**What the task asks:**
The answer must consist of every line below containing "Import".

**Data for the task:**
● ● ● ● ●
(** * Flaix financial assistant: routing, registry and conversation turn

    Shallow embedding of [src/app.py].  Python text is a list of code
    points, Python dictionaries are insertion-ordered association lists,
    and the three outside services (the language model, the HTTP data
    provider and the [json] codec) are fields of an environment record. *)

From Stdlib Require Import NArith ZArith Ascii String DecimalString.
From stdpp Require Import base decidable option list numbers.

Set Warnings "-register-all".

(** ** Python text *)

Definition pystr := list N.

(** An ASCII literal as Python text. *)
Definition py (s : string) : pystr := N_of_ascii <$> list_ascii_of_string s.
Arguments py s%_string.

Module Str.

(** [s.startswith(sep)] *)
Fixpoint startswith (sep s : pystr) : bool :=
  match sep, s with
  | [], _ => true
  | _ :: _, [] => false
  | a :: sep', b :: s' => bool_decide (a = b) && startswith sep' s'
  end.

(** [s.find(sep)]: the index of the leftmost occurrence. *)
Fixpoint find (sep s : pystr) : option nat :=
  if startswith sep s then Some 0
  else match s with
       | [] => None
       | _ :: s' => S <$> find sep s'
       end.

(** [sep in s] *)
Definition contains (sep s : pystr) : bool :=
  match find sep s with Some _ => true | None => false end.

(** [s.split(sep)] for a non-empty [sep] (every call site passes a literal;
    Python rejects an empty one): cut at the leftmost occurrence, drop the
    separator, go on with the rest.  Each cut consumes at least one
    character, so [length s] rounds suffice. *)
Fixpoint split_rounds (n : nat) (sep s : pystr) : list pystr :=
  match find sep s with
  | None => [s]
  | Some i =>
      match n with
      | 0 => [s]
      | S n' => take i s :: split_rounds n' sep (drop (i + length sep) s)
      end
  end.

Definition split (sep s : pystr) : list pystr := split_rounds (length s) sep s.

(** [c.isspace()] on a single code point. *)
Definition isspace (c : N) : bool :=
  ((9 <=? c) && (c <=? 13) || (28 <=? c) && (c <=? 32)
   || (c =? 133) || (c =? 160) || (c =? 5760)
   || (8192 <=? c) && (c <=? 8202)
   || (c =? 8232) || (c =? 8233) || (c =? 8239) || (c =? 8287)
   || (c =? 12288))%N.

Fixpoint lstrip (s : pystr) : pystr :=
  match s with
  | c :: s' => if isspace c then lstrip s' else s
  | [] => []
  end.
● ● ● ● ●
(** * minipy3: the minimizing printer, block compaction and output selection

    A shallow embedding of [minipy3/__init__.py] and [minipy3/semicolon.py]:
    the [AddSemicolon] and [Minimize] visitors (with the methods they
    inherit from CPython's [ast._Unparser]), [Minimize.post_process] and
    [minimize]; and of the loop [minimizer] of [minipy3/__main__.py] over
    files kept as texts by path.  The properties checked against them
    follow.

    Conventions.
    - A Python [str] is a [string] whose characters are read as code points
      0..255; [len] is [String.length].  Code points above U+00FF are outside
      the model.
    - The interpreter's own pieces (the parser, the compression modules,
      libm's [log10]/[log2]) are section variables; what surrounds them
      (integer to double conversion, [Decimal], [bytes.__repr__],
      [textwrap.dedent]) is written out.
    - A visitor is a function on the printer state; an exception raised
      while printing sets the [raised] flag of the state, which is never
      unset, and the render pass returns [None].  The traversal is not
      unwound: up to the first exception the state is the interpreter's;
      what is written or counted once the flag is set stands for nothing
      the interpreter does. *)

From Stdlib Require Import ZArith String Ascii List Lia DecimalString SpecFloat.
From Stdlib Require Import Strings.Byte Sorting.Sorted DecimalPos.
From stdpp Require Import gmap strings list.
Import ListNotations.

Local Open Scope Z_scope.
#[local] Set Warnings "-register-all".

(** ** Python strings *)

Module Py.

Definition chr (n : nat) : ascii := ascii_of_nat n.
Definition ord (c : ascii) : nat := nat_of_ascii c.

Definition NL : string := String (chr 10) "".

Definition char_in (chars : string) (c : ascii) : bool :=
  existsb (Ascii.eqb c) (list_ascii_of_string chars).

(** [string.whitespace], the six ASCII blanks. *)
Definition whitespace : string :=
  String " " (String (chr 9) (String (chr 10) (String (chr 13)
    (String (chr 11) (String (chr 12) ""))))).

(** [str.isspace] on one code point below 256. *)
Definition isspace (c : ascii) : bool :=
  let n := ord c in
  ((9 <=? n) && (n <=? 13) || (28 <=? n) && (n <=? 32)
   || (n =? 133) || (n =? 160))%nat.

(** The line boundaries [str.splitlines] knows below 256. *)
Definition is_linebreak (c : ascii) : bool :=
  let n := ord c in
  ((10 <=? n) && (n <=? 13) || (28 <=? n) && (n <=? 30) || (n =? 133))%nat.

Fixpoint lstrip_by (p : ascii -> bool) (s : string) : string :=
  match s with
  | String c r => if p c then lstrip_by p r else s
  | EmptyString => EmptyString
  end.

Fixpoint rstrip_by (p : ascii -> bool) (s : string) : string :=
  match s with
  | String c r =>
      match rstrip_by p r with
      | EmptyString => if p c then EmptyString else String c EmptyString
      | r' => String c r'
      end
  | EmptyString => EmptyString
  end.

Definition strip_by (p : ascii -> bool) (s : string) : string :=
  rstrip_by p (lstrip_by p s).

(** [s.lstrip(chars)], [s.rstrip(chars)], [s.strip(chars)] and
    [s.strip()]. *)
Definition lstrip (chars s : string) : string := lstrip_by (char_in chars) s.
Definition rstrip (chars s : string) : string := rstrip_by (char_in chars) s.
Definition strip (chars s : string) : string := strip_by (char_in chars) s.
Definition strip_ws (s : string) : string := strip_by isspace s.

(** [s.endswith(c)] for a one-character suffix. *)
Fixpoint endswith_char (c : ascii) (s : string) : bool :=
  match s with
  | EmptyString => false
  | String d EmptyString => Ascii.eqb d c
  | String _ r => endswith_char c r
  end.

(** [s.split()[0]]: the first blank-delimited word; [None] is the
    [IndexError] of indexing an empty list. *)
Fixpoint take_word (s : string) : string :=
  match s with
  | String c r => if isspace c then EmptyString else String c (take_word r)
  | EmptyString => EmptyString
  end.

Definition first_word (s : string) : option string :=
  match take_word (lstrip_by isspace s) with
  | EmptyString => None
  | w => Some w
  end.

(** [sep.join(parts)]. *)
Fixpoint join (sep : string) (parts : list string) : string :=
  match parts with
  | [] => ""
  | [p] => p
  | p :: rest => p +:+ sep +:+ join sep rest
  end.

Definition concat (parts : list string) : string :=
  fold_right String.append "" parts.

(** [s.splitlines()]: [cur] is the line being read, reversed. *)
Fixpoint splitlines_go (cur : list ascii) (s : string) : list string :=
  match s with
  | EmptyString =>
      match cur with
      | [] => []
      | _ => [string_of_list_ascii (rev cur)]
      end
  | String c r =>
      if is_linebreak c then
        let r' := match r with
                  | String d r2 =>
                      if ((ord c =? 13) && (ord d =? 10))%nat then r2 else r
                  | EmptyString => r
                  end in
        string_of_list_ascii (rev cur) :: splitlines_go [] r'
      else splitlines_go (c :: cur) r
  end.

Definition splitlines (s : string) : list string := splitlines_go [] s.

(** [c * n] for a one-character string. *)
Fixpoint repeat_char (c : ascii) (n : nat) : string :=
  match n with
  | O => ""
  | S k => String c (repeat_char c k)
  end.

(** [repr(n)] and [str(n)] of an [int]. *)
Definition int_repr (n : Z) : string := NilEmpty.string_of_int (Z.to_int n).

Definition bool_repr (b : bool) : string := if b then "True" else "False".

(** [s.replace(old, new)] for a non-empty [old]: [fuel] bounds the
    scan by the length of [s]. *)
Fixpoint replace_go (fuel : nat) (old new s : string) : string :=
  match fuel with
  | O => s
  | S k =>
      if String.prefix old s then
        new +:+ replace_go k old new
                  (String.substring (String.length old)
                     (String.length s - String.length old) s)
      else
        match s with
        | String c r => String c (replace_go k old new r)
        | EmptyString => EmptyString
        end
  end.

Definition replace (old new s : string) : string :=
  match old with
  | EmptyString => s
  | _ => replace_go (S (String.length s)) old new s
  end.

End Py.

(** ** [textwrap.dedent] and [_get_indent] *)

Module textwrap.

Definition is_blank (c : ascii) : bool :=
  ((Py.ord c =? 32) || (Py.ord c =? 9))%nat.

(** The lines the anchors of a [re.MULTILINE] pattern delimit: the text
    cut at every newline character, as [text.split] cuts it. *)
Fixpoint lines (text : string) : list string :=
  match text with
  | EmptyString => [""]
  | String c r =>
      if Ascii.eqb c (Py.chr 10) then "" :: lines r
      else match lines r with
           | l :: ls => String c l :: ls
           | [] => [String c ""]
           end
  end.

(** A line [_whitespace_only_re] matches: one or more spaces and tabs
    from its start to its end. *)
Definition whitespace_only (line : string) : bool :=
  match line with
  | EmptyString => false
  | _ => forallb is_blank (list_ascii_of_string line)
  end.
● ● ● ● ●
**Response area:**
From Stdlib Require Import NArith ZArith Ascii String DecimalString.
From stdpp Require Import base decidable option list numbers.
From Stdlib Require Import ZArith String Ascii List Lia DecimalString SpecFloat.
From Stdlib Require Import Strings.Byte Sorting.Sorted DecimalPos.
From stdpp Require Import gmap strings list.
Import ListNotations.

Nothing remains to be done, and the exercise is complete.